Dans sa jeunesse, il écrit et monte des pièces de théâtre. Adulte il publie plusieurs livres (deux romans écrits en tigrinya (l'une des langues de l'Érythrée) qui lui valent plusieurs prix littéraires attribués lors de différents festivals en Érythrée[5].

Fuyant la guerre d'Érythrée, il arrive dans le camp de réfugiés de Markaryd en Suède. De 1985 à 1992, il trouve un travail d'agent d'entretien et vit à Lerum près de Göteborg, tout en restant actif dans la diaspora érythréenne avec, entre autres, Yonas Manna (devenu depuis chargé d'affaires de l'Érythrée)[5].

En 1992, il devient citoyen suédois[5].

Un an plus tard (1993), alors que la guerre s'est conclue par l'indépendance de l'Érythrée, il rentre à Asmara où il devient cofondateur, journaliste, copropriétaire et rédacteur en chef du premier journal indépendant du pays, dénommé Setit[1]

De 1992 à 1997 il travaille pour le théâtre, créée un groupe de théâtre pour enfants, écrit un livre sur la guerre entre l'Éthiopie et l'Érythrée.

En 2000 il part pour un an à Göteborg avec sa famille puis rentre en Érythrée[5].

Père de trois enfants, âgé de 36 ans, il est brutalement privé de liberté et de ses droits, et il l'est resté depuis 2001[5].

Arrestation

Le 23 septembre 2001, « alors qu'il prenait son petit déjeuner à son domicile d'Asmara, la capitale de l'Erythrée, en compagnie de son épouse et de leurs enfants », Dawit Isaak est arrêté par deux policiers érythréens du Service de la sûreté[4].

Au même moment, dans le pays, le gouvernement fait arrêter dix autres journalistes indépendants et onze éminents hommes politiques réformistes (incluant d'anciens ministres) appartenant à un groupe dit « G-15 » ou « groupe des 15 ». Ces incarcérations semblent être liées au fait qu'ils ont tous en 2001 critiqué la manière dont Isaias Afewerki dirigeait l'Érythrée, et qu'ils ont dans une série de lettres ouvertes au président Isayas Afeworki, demandé des réformes démocratiques incluant la mise en place d'élections et de la constitution promises.
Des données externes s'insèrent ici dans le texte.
(** Three models, the second failing: the run stops in the asset phase
    and ends on the error screen; the failed task has no message. *)
Example run_with_a_failing_task :
  milestones (trace (snd (AppJS.initialize
                            (secondTaskFails (projectWith ["a.glb"; "b.glb"; "c.glb"]))
                            "assets/project.json" World0)))
  = [Progress 10 "Loading project configuration...";
     Progress 20 "Creating engine..."; Progress 30 "Creating scene...";
     Enter EnvironmentSetup; Progress 40 "Setting up camera...";
     Enter CameraSetup; Progress 50 "Loading assets...";
     Enter AssetLoading; Progress 56 "Loading assets...";
     Progress 63 "Loading assets..."; Progress 0 "Error: undefined"].
Proof. vm_compute. reflexivity. Qed.

(** A manifest answered with 404. *)
Example run_with_a_missing_manifest :
  trace (snd (AppJS.initialize host404 "assets/project.json" World0))
  = [Progress 10 "Loading project configuration...";
     ConsoleError
       "[ERROR] Failed to load JSON from assets/project.json: HTTP error! Status: 404";
     ConsoleError "Initialization error: Failed to load project configuration";
     Progress 0 "Error: Failed to load project configuration"].
Proof. vm_compute. reflexivity. Qed.

End WorkedRuns.

(* ================================================================== *)
(** * Further properties: utility.js and assetManager.js *)
(* ================================================================== *)

Section Utilities.
Import UtilityJS ExtraSpec Observations Samples.

Lemma toInt32_draw (q : Q) :
  (0 <= q)%Q -> (q < 1)%Q -> (0 <= toInt32 (q * 16) < 16)%Z.
Proof.
  intros L U. unfold toInt32.
  assert (P : (0 <= q * 16)%Q).
  { apply Qmult_le_0_compat; [exact L | discriminate]. }
  assert (B : (q * 16 < 16)%Q).
  { destruct q as [n d]. unfold Qlt, Qmult in *. cbn in *. lia. }
  destruct (Qlt_le_dec (q * 16) 0) as [N | _].
  - exfalso. apply (Qlt_not_le _ _ N P).
  - assert (F0 : (0 <= Qfloor (q * 16))%Z).
    { change 0%Z with (Qfloor 0). apply Qfloor_resp_le. exact P. }
    assert (F1 : (Qfloor (q * 16) < 16)%Z).
    { rewrite Zlt_Qlt. eapply Qle_lt_trans; [apply Qfloor_le | exact B]. }
    rewrite Z.mod_small by lia. lia.
Qed.

Lemma toString16_hex (v : Z) :
  (0 <= v < 16)%Z ->
  exists c, toString16 v = String c "" /\ is_hex c = true.
Proof.
  intros H.
  assert (C : (v = 0 \/ v = 1 \/ v = 2 \/ v = 3 \/ v = 4 \/ v = 5 \/ v = 6 \/ v = 7 \/
              v = 8 \/ v = 9 \/ v = 10 \/ v = 11 \/ v = 12 \/ v = 13 \/ v = 14 \/
              v = 15)%Z) by lia.
  repeat (destruct C as [-> | C]; [eexists; split; reflexivity |]).
  subst v. eexists; split; reflexivity.
Qed.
La presse indépendante, dont le journal Setit, avait couvert l'affrontement entre le président et les réformateurs et Dawit Isaak avait mentionné ces lettres dans son journal.

Selon la presse érythréenne, Yemane Gebremeskel (Conseiller du Président de la République), a justifié que les journalistes arrêtés à cette occasion l'ont été pour s'être soustraits au service militaire obligatoire. Mais ces arrestations faisaient suite à la fermeture et censure, le 18 septembre 2001, par les pouvoirs publics, de huit journaux érythréens (les détenus ayant en outre tous eu leurs comptes bancaires bloqués et leurs avoirs confisqués), et Isaac avait rapporté dans son journal Setit des critiques visant le président Afwerki.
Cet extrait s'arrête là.